You don’t see many twelve-sided diamonds around. They’re hard to cut, which is why the cut requires a hard stone, which is why the only twelve-sided gems are diamonds. A twelve needs a big stone or a really good cutter, and both of those are limited commodities. The fact is that an eight will get almost as much money, so the twelves just aren’t done any more.

I’ve looked into this. I’m not a gemologist or artisan, but I’ve been considering the Bethany diamond for almost 20 years. That’s what I call it. Because Bethany was the first woman to refuse the stone in its 93-year history.

Bethany is my best friend. We met in college, 31 years ago, and we haven’t stopped talking since. She fell in love with Tom in 1979 when we were 29 and trying to manage a failing bookstore. He proposed marriage a year later, but she resisted. They’re still together. He tried to give her the diamond when he first proposed. He’s offered it regularly since.

The diamond is only 2.7 carats but it’s a beauty. I mean, 2.7 carats is a good size, but it’s a small stone for the amount of attention it’s gotten, from Tom and Bethany and me, not to mention its previous owners. It’s a guilt diamond, but it has just about been reformed now.

I know quite a bit about its history. It was found in a Brazilian river gravel mine shortly after the turn of the century. Most diamonds are octahedral; the rare rhombic dodecahedrons almost all came from Brazil instead of Africa or India.

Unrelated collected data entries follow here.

(** * Janggi rule engine, move codec and match state machine

    A shallow embedding of [janggiLogic.ts] (board model, [isValidMove],
    [generateFen]) and of the game logic of [App.tsx] (the React component
    that owns board, turn and history and talks to the engine process),
    followed by the properties of the specification that concern them.

    Conventions.
    - JavaScript numbers that hold coordinates and counters are integers
      here ([Z]); the guarded divisions [dy / 2], [dy / 3] are exact.
    - An array is a list; reading outside it yields [undefined], which the
      code only ever tests for truthiness, so [null] and [undefined] are both
      [None].  Indexing [undefined] raises: that is [TypeError].
    - A [while] loop is run with fuel; [Diverge] marks exhausted fuel.  The
      one loop of the code, in [countObstacles], is given enough fuel to
      end or raise on every input. *)

From Stdlib Require Import ZArith List Bool String Ascii Lia.
From Stdlib Require DecimalString.
Import ListNotations.
Open Scope Z_scope.

(** ** Outcomes of a JavaScript computation *)

Inductive Res (A : Type) : Type :=
| Ok (a : A)
| TypeError
| Diverge.
Arguments Ok {A} a.
Arguments TypeError {A}.
Arguments Diverge {A}.

Definition Res_bind {A B : Type} (m : Res A) (k : A -> Res B) : Res B :=
  match m with
  | Ok a => k a
  | TypeError => TypeError
  | Diverge => Diverge
  end.
(** * The tenant-service syncer of the virtual-cluster incubator

    A shallow embedding of
    [incubator/virtualcluster/pkg/syncer/controllers/service/controller.go]:
    the controller that mirrors the [v1.Service] objects of the tenant masters
    into the super master.

    The Go code talks to four collaborators that it only sees through an
    interface or through another package: the super master's service client,
    the rate limited work queue, the multi cluster controller engine and the
    [conversion] helpers.  Each one is a type class here, so that every
    theorem holds whatever the collaborator does; small executable instances
    at the end of the model make the statements runnable. *)

From Stdlib Require Import ZArith String List.
From stdpp Require Import base option strings gmap list.

Open Scope string_scope.
Open Scope list_scope.

(** ** Kubernetes objects *)

Module k8s.

(** [metav1.ObjectMeta], with the fields the syncer reads or rewrites. *)
Record ObjectMeta := {
  Name : string;
  Namespace : string;
  ResourceVersion : string;
  UID : string;
  Labels : gmap string string;
  Annotations : gmap string string
}.

Record ServicePort := {
  PortName : string;
  Port : Z;
  NodePort : Z
}.

Record ServiceSpec := {
  ClusterIP : string;
  Ports : list ServicePort;
  Selector : gmap string string
}.

(** [v1.Service].  A [*v1.Service] is modelled by the value it points to:
    the informers and the engine hand out pointers to objects, never nil. *)
Record Service := {
  Meta : ObjectMeta;
  Spec : ServiceSpec
}.

(** The dynamic value of an [interface{}] (or [runtime.Object]) variable:
    the nil interface, a [*v1.Service], a [cache.ExplicitKey], or a value of
    any other type, which may or may not carry object metadata. *)
Inductive Object :=
| ObjNil
| ObjService (s : Service)
| ObjExplicitKey (key : string)
| ObjOther (typeName : string) (m : option ObjectMeta).

(** The dynamic type, as a failed type assertion prints it. *)
Definition dynamicType (obj : Object) : string :=
  match obj with
  | ObjNil => "nil"
  | ObjService _ => "*v1.Service"
  | ObjExplicitKey _ => "cache.ExplicitKey"
  | ObjOther typeName _ => typeName
  end.

(** The run-time error of a failed assertion of a value of the interface
    type [static] to [*v1.Service]. *)
Definition conversionPanic (static : string) (obj : Object) : string :=
  "interface conversion: " +:+ static +:+ " is " +:+ dynamicType obj
    +:+ ", not *v1.Service".

(** [metav1.StatusReason], as far as the callers of the API tell them
    apart. *)
Inductive StatusReason :=
| StatusReasonUnknown
| StatusReasonAlreadyExists
| StatusReasonNotFound
| StatusReasonConflict
| StatusReasonTimeout
| StatusReasonServerTimeout
| StatusReasonTooManyRequests
| StatusReasonInternalError.

(** A non-nil Go [error]: an API status error, or any other error. *)
Inductive Err :=
| StatusError (reason : StatusReason) (message : string)
| ErrorString (message : string).

(** The Go type [error]; [None] is [nil]. *)
Definition error := option Err.

#[global] Instance StatusReason_eq_dec : EqDecision StatusReason :=
  ltac:(solve_decision).

(** [errors.ReasonForError]: the reason of an API status, unknown for
    everything else, [nil] included. *)
Definition ReasonForError (err : error) : StatusReason :=
  match err with
  | Some (StatusError reason _) => reason
  | _ => StatusReasonUnknown
  end.

Definition IsAlreadyExists (err : error) : bool :=
  bool_decide (ReasonForError err = StatusReasonAlreadyExists).

Definition IsNotFound (err : error) : bool :=
  bool_decide (ReasonForError err = StatusReasonNotFound).

(** The zero value [v1.Service{}]. *)
Definition zeroService : Service :=
  {| Meta := {| Name := ""; Namespace := ""; ResourceVersion := ""; UID := "";
                Labels := ∅; Annotations := ∅ |};
     Spec := {| ClusterIP := ""; Ports := []; Selector := ∅ |} |}.

Inductive DeletionPropagation :=
| DeletePropagationOrphan
| DeletePropagationBackground
| DeletePropagationForeground.

Record DeleteOptions := {
  PropagationPolicy : option DeletionPropagation
}.

(** [meta.Accessor]: the metadata of an object that has some. *)
Definition Accessor (obj : Object) : option ObjectMeta :=
  match obj with
  | ObjService s => Some (Meta s)
  | ObjOther _ m => m
  | ObjNil | ObjExplicitKey _ => None
  end.
(** * Lexical model compiler: the build pipeline of [src/tools/index.ts]

    A shallow embedding of [LexicalModelCompiler.compile] and of the
    regular expressions, path handling and manifest merge it performs,
    followed by the properties of the pipeline.

    Conventions.  A JavaScript string is a [string]; one character stands for
    one code unit.  Of the four line terminators that the regular expression
    atom [.] refuses, the two that fit in a character are LF and CR.  Objects
    that the code shares by reference live in a heap; the file system, the
    error channel and the list of files written form the rest of the state. *)

From Stdlib Require Import String Ascii List ZArith Lia Bool DecimalString.
From stdpp Require Import base option gmap strings list.

Local Open Scope string_scope.
Local Open Scope Z_scope.

(** ** Strings *)

(** [Array.prototype.join] on an array of strings. *)
Fixpoint join (sep : string) (l : list string) : string :=
  match l with
  | [] => ""
  | [x] => x
  | x :: rest => x +:+ sep +:+ join sep rest
  end.

(** [String.prototype.split] with a separator of one character: the pieces
    between the occurrences of the separator, empty pieces included. *)
Fixpoint split (sep : ascii) (s : string) : list string :=
  match s with
  | "" => [""]
  | String c s' =>
      if Ascii.eqb c sep then "" :: split sep s'
      else match split sep s' with
           | [] => [String c ""]
           | p :: ps => String c p :: ps
           end
  end.

(** What a template literal or [+] shows for a possibly missing string. *)
Definition show (o : option string) : string :=
  match o with Some s => s | None => "undefined" end.

(** ** Regular expressions

    The expressions of the source are anchored at the end of the input and
    use classes, literals, [*] and [+] only; matching is by derivatives. *)

Module Regex.

Inductive re : Type :=
| Void
| Eps
| Cls (p : ascii -> bool)
| Seq (r1 r2 : re)
| Alt (r1 r2 : re)
| Star (r : re).

Fixpoint nullable (r : re) : bool :=
  match r with
  | Void => false
  | Eps => true
  | Cls _ => false
  | Seq r1 r2 => nullable r1 && nullable r2
  | Alt r1 r2 => nullable r1 || nullable r2
  | Star _ => true
  end.

Fixpoint deriv (c : ascii) (r : re) : re :=
  match r with
  | Void => Void
  | Eps => Void
  | Cls p => if p c then Eps else Void
  | Seq r1 r2 =>
      if nullable r1
      then Alt (Seq (deriv c r1) r2) (deriv c r2)
      else Seq (deriv c r1) r2
  | Alt r1 r2 => Alt (deriv c r1) (deriv c r2)
  | Star r0 => Seq (deriv c r0) (Star r0)
  end.

(** The whole input matches [r]: the expression [/^r$/]. *)
Fixpoint full_match (r : re) (s : string) : bool :=
  match s with
  | "" => nullable r
  | String c s' => full_match (deriv c r) s'
  end.

Definition any : re := Cls (fun _ => true).
Definition plus (r : re) : re := Seq r (Star r).

Fixpoint lit (s : string) : re :=
  match s with
  | "" => Eps
  | String c s' => Seq (Cls (Ascii.eqb c)) (lit s')
  end.

(** A match that may start anywhere and must end with the input: the
    expression [/r$/] without flags. *)
Definition search_to_end (r : re) (s : string) : bool :=
  full_match (Seq (Star any) r) s.

(** Group 1 of [/^(r1)r2$/] for a greedy [r1]: the longest prefix in [r1]
    whose remainder is in [r2]; [None] when the expression does not match. *)
Fixpoint greedy_split (r1 r2 : re) (s : string) : option (string * string) :=
  match s with
  | "" => if nullable r1 && nullable r2 then Some ("", "") else None
  | String c s' =>
      match greedy_split (deriv c r1) r2 s' with
      | Some (p, q) => Some (String c p, q)
      | None => if nullable r1 && full_match r2 s then Some ("", s) else None
      end
  end.

(** The language of an expression, the reference for [full_match]. *)
Inductive matches : re -> string -> Prop :=
| MEps : matches Eps ""
| MCls p c : p c = true -> matches (Cls p) (String c "")
| MSeq r1 r2 s1 s2 : matches r1 s1 -> matches r2 s2 -> matches (Seq r1 r2) (s1 +:+ s2)
| MAltL r1 r2 s : matches r1 s -> matches (Alt r1 r2) s
| MAltR r1 r2 s : matches r2 s -> matches (Alt r1 r2) s
| MStar0 r : matches (Star r) ""
| MStarS r s1 s2 : matches r s1 -> matches (Star r) s2 -> matches (Star r) (s1 +:+ s2).

End Regex.

Import Regex.

Definition LF : ascii := "010"%char.
Definition CR : ascii := "013"%char.
Definition nl : string := String LF "".
(** ** Failure of the synchronization *)

(** C7.  When [msync] fails, an unpaused flush returns failure and leaves the
    area to flush, the shadow buffer and the surface as they were, so that a
    later flush is handed the same region; when [msync] succeeds the flush
    returns success and the area to flush is the rectangle (0, 0, 0, 0). *)
Theorem flush_sync_failure_keeps_area_to_flush
  (msync : Z -> Z -> Z) (b : PlyVideoBuffer) :
  open_buffer b -> is_paused b = false ->
  (flush_sync msync b < 0 ->
   exists b', ply_video_buffer_flush msync b = Some (false, b') /\
              area_to_flush b' = area_to_flush b /\
              shadow_buffer b' = shadow_buffer b /\
              area b' = area b /\ is_paused b' = false) /\
  (0 <= flush_sync msync b ->
   exists b', ply_video_buffer_flush msync b = Some (true, b') /\
              area_to_flush b' = mkArea 0 0 0 0).
Proof.
  intros Hb Hrun.
  destruct (open_buffer_mapped b Hb) as [log Hmap].
  destruct (flush_unpaused msync b log Hb Hrun Hmap) as (log' & _ & Hflush).
  unfold flush_outcome in Hflush.
  split; intros Hsync.
  - apply Z.ltb_lt in Hsync. rewrite Hsync in Hflush.
    eexists. split; [exact Hflush|]. simpl. now rewrite Hrun.
  - apply Z.ltb_ge in Hsync. rewrite Hsync in Hflush.
    eexists. split; [exact Hflush|]. reflexivity.
Qed.

Lemma flush_sync_failure_keeps_area_to_flush_witness :
  let b := sample_buffer [1; 2; 3; 4] (mkArea 0 0 2 1) false in
  open_buffer b /\ is_paused b = false /\
  flush_sync sync_fails b < 0 /\
  (exists b', ply_video_buffer_flush sync_fails b = Some (false, b') /\
              area_to_flush b' = area_to_flush b /\
              shadow_buffer b' = shadow_buffer b /\
              area b' = area b /\ is_paused b' = false) /\
  0 <= flush_sync sync_succeeds b /\
  (exists b', ply_video_buffer_flush sync_succeeds b = Some (true, b') /\
              area_to_flush b' = mkArea 0 0 0 0).
Proof.
  intros b.
  assert (Hb : open_buffer b) by sample_is_open.
  assert (Hfail : flush_sync sync_fails b < 0) by (unfold flush_sync, sync_fails; lia).
  assert (Hgood : 0 <= flush_sync sync_succeeds b)
    by (unfold flush_sync, sync_succeeds; lia).
  split; [exact Hb|]. split; [reflexivity|].
  split; [exact Hfail|]. split.
  - apply (flush_sync_failure_keeps_area_to_flush sync_fails b Hb eq_refl), Hfail.
  - split; [exact Hgood|].
    apply (flush_sync_failure_keeps_area_to_flush sync_succeeds b Hb eq_refl), Hgood.
Defined.

(** ** The device pixel format *)

Lemma truncated_channel_shift (v bits : Z) :
  0 <= v < 256 -> 0 <= bits <= 8 ->
  truncated_channel v bits = Z.shiftr v (8 - bits).
Proof.
  intros Hv Hbits. unfold truncated_channel, uint32, uint8.
  rewrite (Z.mod_small (8 - bits)) by lia.
  rewrite Z.shiftr_div_pow2 by lia.
  apply Z.mod_small. split.
  - apply Z.div_pos; [lia|]. apply Z.pow_pos_nonneg; lia.
  - apply Z.div_lt_upper_bound; [apply Z.pow_pos_nonneg; lia|].
    assert (0 < 2 ^ (8 - bits)) by (apply Z.pow_pos_nonneg; lia). lia.
Qed.
(** X21.  [buildNodes] gives no name to two nodes: when the names of the
    nodes are distinct before the call, they are distinct after it, also
    when several pipes meet at a node and when a pipe starts and ends at
    the same node. *)
Theorem buildNodes_names_each_node_once (net : PipeNetwork) :
  NoDup (map Node.name (nodes net)) ->
  NoDup (map Node.name (nodes (buildNodes h net))).
Proof.
  destruct (buildNodes_for_adds (pipes net) (pipes net) net eq_refl)
    as (_ & _ & _ & added & _ & _ & Hnd & _).
  exact Hnd.
Qed.

(** X22.  A node that [buildNodes] adds has no external flow, bears the
    name of an end of some pipe, and holds the pipes of the network that
    start or end at its name, each once for each time it is listed in
    [self.pipes] and in that order: the pipes for which [oContainsNode]
    is true, and no other. *)
Theorem buildNodes_gives_each_node_its_pipes (net : PipeNetwork) (n : Node.t) :
  In n (skipn (List.length (nodes net)) (nodes (buildNodes h net))) ->
  Node.extFlow n = 0%float /\
  Node.pipes n = filter (fun p => oContainsNode (h p) (Node.name n)) (pipes net) /\
  (forall p, In p (Node.pipes n) <->
             In p (pipes net) /\
             (Pipe.startNode (h p) = Node.name n \/ Pipe.endNode (h p) = Node.name n)) /\
  exists p, In p (pipes net) /\
            (Node.name n = Pipe.startNode (h p) \/ Node.name n = Pipe.endNode (h p)).
Proof.
  destruct (buildNodes_for_adds (pipes net) (pipes net) net eq_refl)
    as (_ & _ & _ & added & Hn & _ & _ & Hadd).
  unfold buildNodes. rewrite Hn, skipn_app, skipn_all, Nat.sub_diag. cbn [app skipn].
  intros Hin. destruct (Hadd n Hin) as (He & Hps & Hex).
  split; [exact He|]. split; [exact Hps|]. split; [|exact Hex].
  intros p. rewrite Hps, filter_In. unfold oContainsNode. rewrite orb_true_iff.
  rewrite !String.eqb_eq. reflexivity.
Qed.

Lemma buildNodes_for_built (ps : list nat) (self : PipeNetwork) :
  (forall p, In p ps ->
     nodeBuilt self (Pipe.startNode (h p)) = true /\
     nodeBuilt self (Pipe.endNode (h p)) = true) ->
  buildNodes_for h ps self = self.
Proof.
  induction ps as [|p ps IH]; intros Hb; [reflexivity|].
  cbn [buildNodes_for]. destruct (Hb p (or_introl eq_refl)) as [Hs He].
  unfold buildNodes_end at 2. rewrite Hs. cbn [negb].
  unfold buildNodes_end at 1. rewrite He. cbn [negb].
  apply IH. intros p' Hp'. apply Hb. right. exact Hp'.
Qed.

(** X23.  A second call of [buildNodes] changes nothing: every end is
    built by the first call, so that the second finds [nodeBuilt] true at
    each test and appends no node. *)
Theorem buildNodes_twice (net : PipeNetwork) :
  buildNodes h (buildNodes h net) = buildNodes h net.
Proof.
  destruct (buildNodes_builds_every_end_aux net) as ((Hp & _) & Hb).
  unfold buildNodes at 1. rewrite Hp. apply buildNodes_for_built.
  intros p Hin. split; apply Hb; right; exists p; auto.
Qed.

(** X24.  After [buildNodes], [getNode] finds a node under the name of
    each end of each pipe, the first node of that name, and the
    assignment [self.getNode(name).extFlow = v] that [main] makes returns
    with the flow written to that node and to nothing else. *)
Theorem getNode_finds_every_end (net : PipeNetwork) (p : nat) (node : string) (v : float) :
  In p (pipes net) ->
  node = Pipe.startNode (h p) \/ node = Pipe.endNode (h p) ->
  exists pre n post,
    nodes (buildNodes h net) = pre ++ n :: post /\
    (forall n', In n' pre -> Node.name n' <> node) /\
    Node.name n = node /\
    getNode (buildNodes h net) node = Some (List.length pre) /\
    set_extFlow_by_name (buildNodes h net) node v
    = Returns {| loops := loops net;
                 nodes := pre ++ {| Node.name := Node.name n; Node.pipes := Node.pipes n;
                                    Node.extFlow := v |} :: post;
                 Fluid_ := Fluid_ net;
                 pipes := pipes net |}.
Proof.
  intros Hin Hnode.
  destruct (buildNodes_builds_every_end_aux net) as ((Hp & Hl & Hf) & Hb).
  assert (Hbuilt : nodeBuilt (buildNodes h net) node = true).
  { apply Hb. right. exists p. auto. }
  pose proof (getNode_for_nodeBuilt (nodes (buildNodes h net)) node 0) as Hget.
  unfold set_extFlow_by_name, getNode.
  destruct (getNode_for (nodes (buildNodes h net)) 0 node) as [j|];
    [|unfold nodeBuilt in Hbuilt; congruence].
  destruct Hget as (_ & pre & n & post & Hn & -> & Hname & Hpre).
  exists pre, n, post. split; [exact Hn|]. split.
  { intros n' Hn' Heq.
    assert (nodeBuilt_for pre node = true) by (apply nodeBuilt_for_true; exists n'; auto).
    congruence. }
  split; [exact Hname|]. split; [reflexivity|].
  cbn [Nat.add]. rewrite Hn. unfold getitem. rewrite nth_error_app2 by lia.
  rewrite Nat.sub_diag. cbn [nth_error Py.bind]. rewrite setitem_middle.
  unfold set_nodes, set_extFlow. rewrite Hp, Hl, Hf. reflexivity.
Qed.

Fyvush Lubunsky, the cutter, was also the original seller; he told Tom’s great-grandfather Herschel.

According to Herschel’s notes, the stone was cut in 1905. He says Lubunsky didn’t know how best to treat the diamond until the cleaving of the 971-carat Excelsior in Amsterdam in 1904. And the cut Bethany diamond’s size wasn’t officially determined until 1913, when the U.S. adopted the metric carat (200 milligrams) as its standard; by then the diamond was on the breast of its second owner.

Herschel Goldman bought the stone in 1906, had it set in a gold necklace, and draped it around the swan-like neck of his mistress Sylvie. He was then 40 and she was 25; from the way he wrote about her it’s clear he was smitten and would do just about anything to keep her. Except leave his wife Esther. She was a good Jewish woman who had given him three sons; in 1906 divorce simply wasn’t an option. So Herschel bought the diamond for Sylvie.

She left him anyway, five years later. She broke his horny heart. She gave him back the diamond. But hurt Hersch wore his broken heart on his sleeve and Esther became suspicious. In a token of guilty placation, on their 25th wedding anniversary, Herschel presented the diamond to his wife.

Esther wore the stone from 1911 to 1920. She had it reset into a brooch in 1913, and she fastened the gem on her prow-like bodice for all important occasions. Herschel commented in his notes about growing to hate the look of the diamond staring at him like an unblinking eye from that momentous bosom.